> [TASK]:
Restate all the data exactly, so that each line is the same as before.

(Stored data entries)
(** The within-subject table of a cell with two zero baselines: the percent
    changes are infinity (2/0), 25 and NaN (0/0). *)
Example within_subject_zero_baseline :
  match @within_subject_cell (stand_in 0.5) sample_zero_baseline "Time_OpenArms" with
  | Returns [t] =>
      map is_finite (wt_Percent_Change t) = [false; true; false]
      /\ wt_Delta_Stim_minus_NoStim t = [2; 1; 0]%float
  | _ => False
  end.
Proof. vm_compute. split; reflexivity. Qed.

(* ================================================================== *)
(** * The column parser: noise, ranges, precedence *)
(* ================================================================== *)

Lemma remove_char_app (ch : ascii) (a b : string) :
  remove_char ch (a ++ b) = (remove_char ch a ++ remove_char ch b)%string.
Proof.
  induction a as [| x a IH]; cbn; [reflexivity |].
  destruct (Ascii.eqb x ch); cbn; now rewrite IH.
Qed.

Lemma remove_char_absent (ch : ascii) (s : string) :
  remove_char ch (remove_char ch s) = remove_char ch s.
Proof.
  induction s as [| x s IH]; cbn; [reflexivity |].
  destruct (Ascii.eqb x ch) eqn:E; cbn; [exact IH |].
  now rewrite E, IH.
Qed.

Lemma remove_char_comm (c1 c2 : ascii) (s : string) :
  remove_char c1 (remove_char c2 s) = remove_char c2 (remove_char c1 s).
Proof.
  induction s as [| x s IH]; cbn; [reflexivity |].
  destruct (Ascii.eqb x c2) eqn:E2, (Ascii.eqb x c1) eqn:E1; cbn;
    rewrite ?E1, ?E2; now rewrite ?IH.
Qed.

Lemma strip_noise_app (a b : string) :
  strip_noise (a ++ b) = (strip_noise a ++ strip_noise b)%string.
Proof. unfold strip_noise. now rewrite !remove_char_app. Qed.

Lemma strip_noise_idempotent (col : string) :
  strip_noise (strip_noise col) = strip_noise col.
Proof.
  unfold strip_noise.
  rewrite (remove_char_comm " " "-" (remove_char " " col)).
  now rewrite !remove_char_absent.
Qed.

Lemma prefix_split (p s : string) :
  String.prefix p s = true -> exists rest, s = (p ++ rest)%string.
Proof.
  revert s. induction p as [| a p IH]; intros s H.
  - now exists s.
  - destruct s as [| b s]; [discriminate |]. cbn in H.
    destruct (ascii_dec a b) as [-> | Hne]; [| discriminate].
    destruct (IH s H) as [rest ->]. now exists rest.
Qed.

(** X1.  Spaces and hyphens never matter to [parse_column]: one more of
    either, anywhere in the name, leaves the result as it was, and a name
    parses like its stripped form. *)
Theorem parse_column_ignores_noise (a b : string) :
  parse_column (a ++ String " " b) = parse_column (a ++ b)
  /\ parse_column (a ++ String "-" b) = parse_column (a ++ b)
  /\ parse_column (strip_noise (a ++ b)) = parse_column (a ++ b).
Proof.
  unfold parse_column. rewrite strip_noise_idempotent, !strip_noise_app.
  repeat split; reflexivity.
Qed.

(** X2.  Whatever parses has group "PD" or "Control" and condition
    "No-Stim" or "Stim", and its subject starts with the letters of its
    group ("PD" or "CO"): a PD column and a Control column never share a
    subject. *)
Theorem parse_column_range (col subject group condition : string) :
  parse_column col = Some (subject, group, condition) ->
  (condition = "No-Stim" \/ condition = "Stim")
  /\ ((group = "PD" /\ String.prefix "PD" subject = true)
      \/ (group = "Control" /\ String.prefix "CO" subject = true))
  /\ forall col' subject' condition',
       group = "PD" ->
       parse_column col' = Some (subject', "Control", condition') ->
       subject <> subject'.
Proof.
  unfold parse_column, group_of, condition_of.
  set (c := strip_noise col).
  assert (Hgen : forall x,
             (String.prefix "PD" x = true ->
              String.prefix "PD" (split_head "_" x) = true)
             /\ (String.prefix "CO" x = true ->
                 String.prefix "CO" (split_head "_" x) = true)).
  { intros x. split; intros H; apply prefix_split in H;
      destruct H as [rest ->]; cbn; now destruct (split_head _ rest). }
  intros H.
  assert (Hmine : (condition = "No-Stim" \/ condition = "Stim")
                  /\ ((group = "PD" /\ String.prefix "PD" subject = true)
                      \/ (group = "Control" /\ String.prefix "CO" subject = true))).
  { destruct (String.prefix "PD" c) eqn:Epd;
      [| destruct (String.prefix "CO" c) eqn:Eco; [| discriminate]];
      (destruct (contains "NoStim" c);
       [| destruct (contains "Stim" c); [| discriminate]]);
      injection H as <- <- <-;
      (split; [auto |]);
      [left | left | right | right];
      (split; [reflexivity | now apply Hgen]). }
  destruct Hmine as [Hc Hg]. split; [exact Hc |]. split; [exact Hg |].
  intros col' subject' condition' Hpd H'.
  destruct Hg as [[_ Hp] | [Hctl _]]; [| congruence].
  assert (Hco : String.prefix "CO" subject' = true).
  { set (c' := strip_noise col') in H'.
    destruct (String.prefix "PD" c') eqn:Epd;
      [| destruct (String.prefix "CO" c') eqn:Eco; [| discriminate]];
      (destruct (contains "NoStim" c');
       [| destruct (contains "Stim" c'); [| discriminate]]);
      inversion H'; subst; now apply Hgen. }
  intros ->. apply prefix_split in Hp. destruct Hp as [rest ->].
  discriminate Hco.
Qed.

Lemma contains_NoStim_Stim (c : string) :
  contains "NoStim" c = true -> contains "Stim" c = true.
Proof.
  induction c as [| a c IH]; [discriminate |].
  cbn [contains]. intros H. apply orb_true_iff in H. destruct H as [H | H].
  - apply prefix_split in H. destruct H as [rest E].
    cbn in E. injection E as -> ->. cbn. now destruct rest.
  - rewrite (IH H). apply orb_true_r.
Qed.

(** X3.  Every name that contains "NoStim" also contains "Stim", so the
    order of the two tests of lines 57-60 decides: such a column is always
    read as "No-Stim", and a column is read as "Stim" only when "NoStim"
    does not occur in its stripped name. *)
Theorem parse_column_no_stim_first (col subject group condition : string) :
  parse_column col = Some (subject, group, condition) ->
  (contains "NoStim" (strip_noise col) = true ->
   contains "Stim" (strip_noise col) = true /\ condition = "No-Stim")
  /\ (condition = "Stim" <-> contains "NoStim" (strip_noise col) = false)
  /\ contains "Stim" (strip_noise col) = true.
Proof.
  unfold parse_column, condition_of. set (c := strip_noise col).
  destruct (group_of c); [| discriminate].
  destruct (contains "NoStim" c) eqn:En.
  - intros H. injection H as _ _ <-.
    pose proof (contains_NoStim_Stim c En) as Hs.
    repeat split; auto; discriminate.
  - destruct (contains "Stim" c) eqn:Es; [| discriminate].
    intros H. injection H as _ _ <-.
    repeat split; auto; discriminate.
Qed.

Lemma parse_column_range_witness :
  parse_column "PD1_Stim" = Some ("PD1", "PD", "Stim")
  /\ String.prefix "PD" "PD1" = true.
Proof.
  split; [reflexivity |].
  destruct (parse_column_range "PD1_Stim" "PD1" "PD" "Stim" eq_refl)
    as (_ & [[_ H] | [H _]] & _); [exact H | discriminate H].
Defined.

Lemma parse_column_no_stim_first_witness :
  parse_column "CO 2_No-Stim" = Some ("CO2", "Control", "No-Stim")
  /\ contains "Stim" (strip_noise "CO 2_No-Stim") = true.
Proof.
  split; [reflexivity |].
  exact (proj2 (proj2 (parse_column_no_stim_first "CO 2_No-Stim" "CO2" "Control"
                         "No-Stim" eq_refl))).
Defined.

> [TASK SOLUTION]:
(** The within-subject table of a cell with two zero baselines: the percent
    changes are infinity (2/0), 25 and NaN (0/0). *)
Example within_subject_zero_baseline :
  match @within_subject_cell (stand_in 0.5) sample_zero_baseline "Time_OpenArms" with
  | Returns [t] =>
      map is_finite (wt_Percent_Change t) = [false; true; false]
      /\ wt_Delta_Stim_minus_NoStim t = [2; 1; 0]%float
  | _ => False
  end.
Proof. vm_compute. split; reflexivity. Qed.

(* ================================================================== *)
(** * The column parser: noise, ranges, precedence *)
(* ================================================================== *)

Lemma remove_char_app (ch : ascii) (a b : string) :
  remove_char ch (a ++ b) = (remove_char ch a ++ remove_char ch b)%string.
Proof.
  induction a as [| x a IH]; cbn; [reflexivity |].
  destruct (Ascii.eqb x ch); cbn; now rewrite IH.
Qed.

Lemma remove_char_absent (ch : ascii) (s : string) :
  remove_char ch (remove_char ch s) = remove_char ch s.
Proof.
  induction s as [| x s IH]; cbn; [reflexivity |].
  destruct (Ascii.eqb x ch) eqn:E; cbn; [exact IH |].
  now rewrite E, IH.
Qed.

Lemma remove_char_comm (c1 c2 : ascii) (s : string) :
  remove_char c1 (remove_char c2 s) = remove_char c2 (remove_char c1 s).
Proof.
  induction s as [| x s IH]; cbn; [reflexivity |].
  destruct (Ascii.eqb x c2) eqn:E2, (Ascii.eqb x c1) eqn:E1; cbn;
    rewrite ?E1, ?E2; now rewrite ?IH.
Qed.

Lemma strip_noise_app (a b : string) :
  strip_noise (a ++ b) = (strip_noise a ++ strip_noise b)%string.
Proof. unfold strip_noise. now rewrite !remove_char_app. Qed.

Lemma strip_noise_idempotent (col : string) :
  strip_noise (strip_noise col) = strip_noise col.
Proof.
  unfold strip_noise.
  rewrite (remove_char_comm " " "-" (remove_char " " col)).
  now rewrite !remove_char_absent.
Qed.

Lemma prefix_split (p s : string) :
  String.prefix p s = true -> exists rest, s = (p ++ rest)%string.
Proof.
  revert s. induction p as [| a p IH]; intros s H.
  - now exists s.
  - destruct s as [| b s]; [discriminate |]. cbn in H.
    destruct (ascii_dec a b) as [-> | Hne]; [| discriminate].
    destruct (IH s H) as [rest ->]. now exists rest.
Qed.

(** X1.  Spaces and hyphens never matter to [parse_column]: one more of
    either, anywhere in the name, leaves the result as it was, and a name
    parses like its stripped form. *)
Theorem parse_column_ignores_noise (a b : string) :
  parse_column (a ++ String " " b) = parse_column (a ++ b)
  /\ parse_column (a ++ String "-" b) = parse_column (a ++ b)
  /\ parse_column (strip_noise (a ++ b)) = parse_column (a ++ b).
Proof.
  unfold parse_column. rewrite strip_noise_idempotent, !strip_noise_app.
  repeat split; reflexivity.
Qed.

(** X2.  Whatever parses has group "PD" or "Control" and condition
    "No-Stim" or "Stim", and its subject starts with the letters of its
    group ("PD" or "CO"): a PD column and a Control column never share a
    subject. *)
Theorem parse_column_range (col subject group condition : string) :
  parse_column col = Some (subject, group, condition) ->
  (condition = "No-Stim" \/ condition = "Stim")
  /\ ((group = "PD" /\ String.prefix "PD" subject = true)
      \/ (group = "Control" /\ String.prefix "CO" subject = true))
  /\ forall col' subject' condition',
       group = "PD" ->
       parse_column col' = Some (subject', "Control", condition') ->
       subject <> subject'.
Proof.
  unfold parse_column, group_of, condition_of.
  set (c := strip_noise col).
  assert (Hgen : forall x,
             (String.prefix "PD" x = true ->
              String.prefix "PD" (split_head "_" x) = true)
             /\ (String.prefix "CO" x = true ->
                 String.prefix "CO" (split_head "_" x) = true)).
  { intros x. split; intros H; apply prefix_split in H;
      destruct H as [rest ->]; cbn; now destruct (split_head _ rest). }
  intros H.
  assert (Hmine : (condition = "No-Stim" \/ condition = "Stim")
                  /\ ((group = "PD" /\ String.prefix "PD" subject = true)
                      \/ (group = "Control" /\ String.prefix "CO" subject = true))).
  { destruct (String.prefix "PD" c) eqn:Epd;
      [| destruct (String.prefix "CO" c) eqn:Eco; [| discriminate]];
      (destruct (contains "NoStim" c);
       [| destruct (contains "Stim" c); [| discriminate]]);
      injection H as <- <- <-;
      (split; [auto |]);
      [left | left | right | right];
      (split; [reflexivity | now apply Hgen]). }
  destruct Hmine as [Hc Hg]. split; [exact Hc |]. split; [exact Hg |].
  intros col' subject' condition' Hpd H'.
  destruct Hg as [[_ Hp] | [Hctl _]]; [| congruence].
  assert (Hco : String.prefix "CO" subject' = true).
  { set (c' := strip_noise col') in H'.
    destruct (String.prefix "PD" c') eqn:Epd;
      [| destruct (String.prefix "CO" c') eqn:Eco; [| discriminate]];
      (destruct (contains "NoStim" c');
       [| destruct (contains "Stim" c'); [| discriminate]]);
      inversion H'; subst; now apply Hgen. }
  intros ->. apply prefix_split in Hp. destruct Hp as [rest ->].
  discriminate Hco.
Qed.

Lemma contains_NoStim_Stim (c : string) :
  contains "NoStim" c = true -> contains "Stim" c = true.
Proof.
  induction c as [| a c IH]; [discriminate |].
  cbn [contains]. intros H. apply orb_true_iff in H. destruct H as [H | H].
  - apply prefix_split in H. destruct H as [rest E].
    cbn in E. injection E as -> ->. cbn. now destruct rest.
  - rewrite (IH H). apply orb_true_r.
Qed.

(** X3.  Every name that contains "NoStim" also contains "Stim", so the
    order of the two tests of lines 57-60 decides: such a column is always
    read as "No-Stim", and a column is read as "Stim" only when "NoStim"
    does not occur in its stripped name. *)
Theorem parse_column_no_stim_first (col subject group condition : string) :
  parse_column col = Some (subject, group, condition) ->
  (contains "NoStim" (strip_noise col) = true ->
   contains "Stim" (strip_noise col) = true /\ condition = "No-Stim")
  /\ (condition = "Stim" <-> contains "NoStim" (strip_noise col) = false)
  /\ contains "Stim" (strip_noise col) = true.
Proof.
  unfold parse_column, condition_of. set (c := strip_noise col).
  destruct (group_of c); [| discriminate].
  destruct (contains "NoStim" c) eqn:En.
  - intros H. injection H as _ _ <-.
    pose proof (contains_NoStim_Stim c En) as Hs.
    repeat split; auto; discriminate.
  - destruct (contains "Stim" c) eqn:Es; [| discriminate].
    intros H. injection H as _ _ <-.
    repeat split; auto; discriminate.
Qed.

Lemma parse_column_range_witness :
  parse_column "PD1_Stim" = Some ("PD1", "PD", "Stim")
  /\ String.prefix "PD" "PD1" = true.
Proof.
  split; [reflexivity |].
  destruct (parse_column_range "PD1_Stim" "PD1" "PD" "Stim" eq_refl)
    as (_ & [[_ H] | [H _]] & _); [exact H | discriminate H].
Defined.

Lemma parse_column_no_stim_first_witness :
  parse_column "CO 2_No-Stim" = Some ("CO2", "Control", "No-Stim")
  /\ contains "Stim" (strip_noise "CO 2_No-Stim") = true.
Proof.
  split; [reflexivity |].
  exact (proj2 (proj2 (parse_column_no_stim_first "CO 2_No-Stim" "CO2" "Control"
                         "No-Stim" eq_refl))).
Defined.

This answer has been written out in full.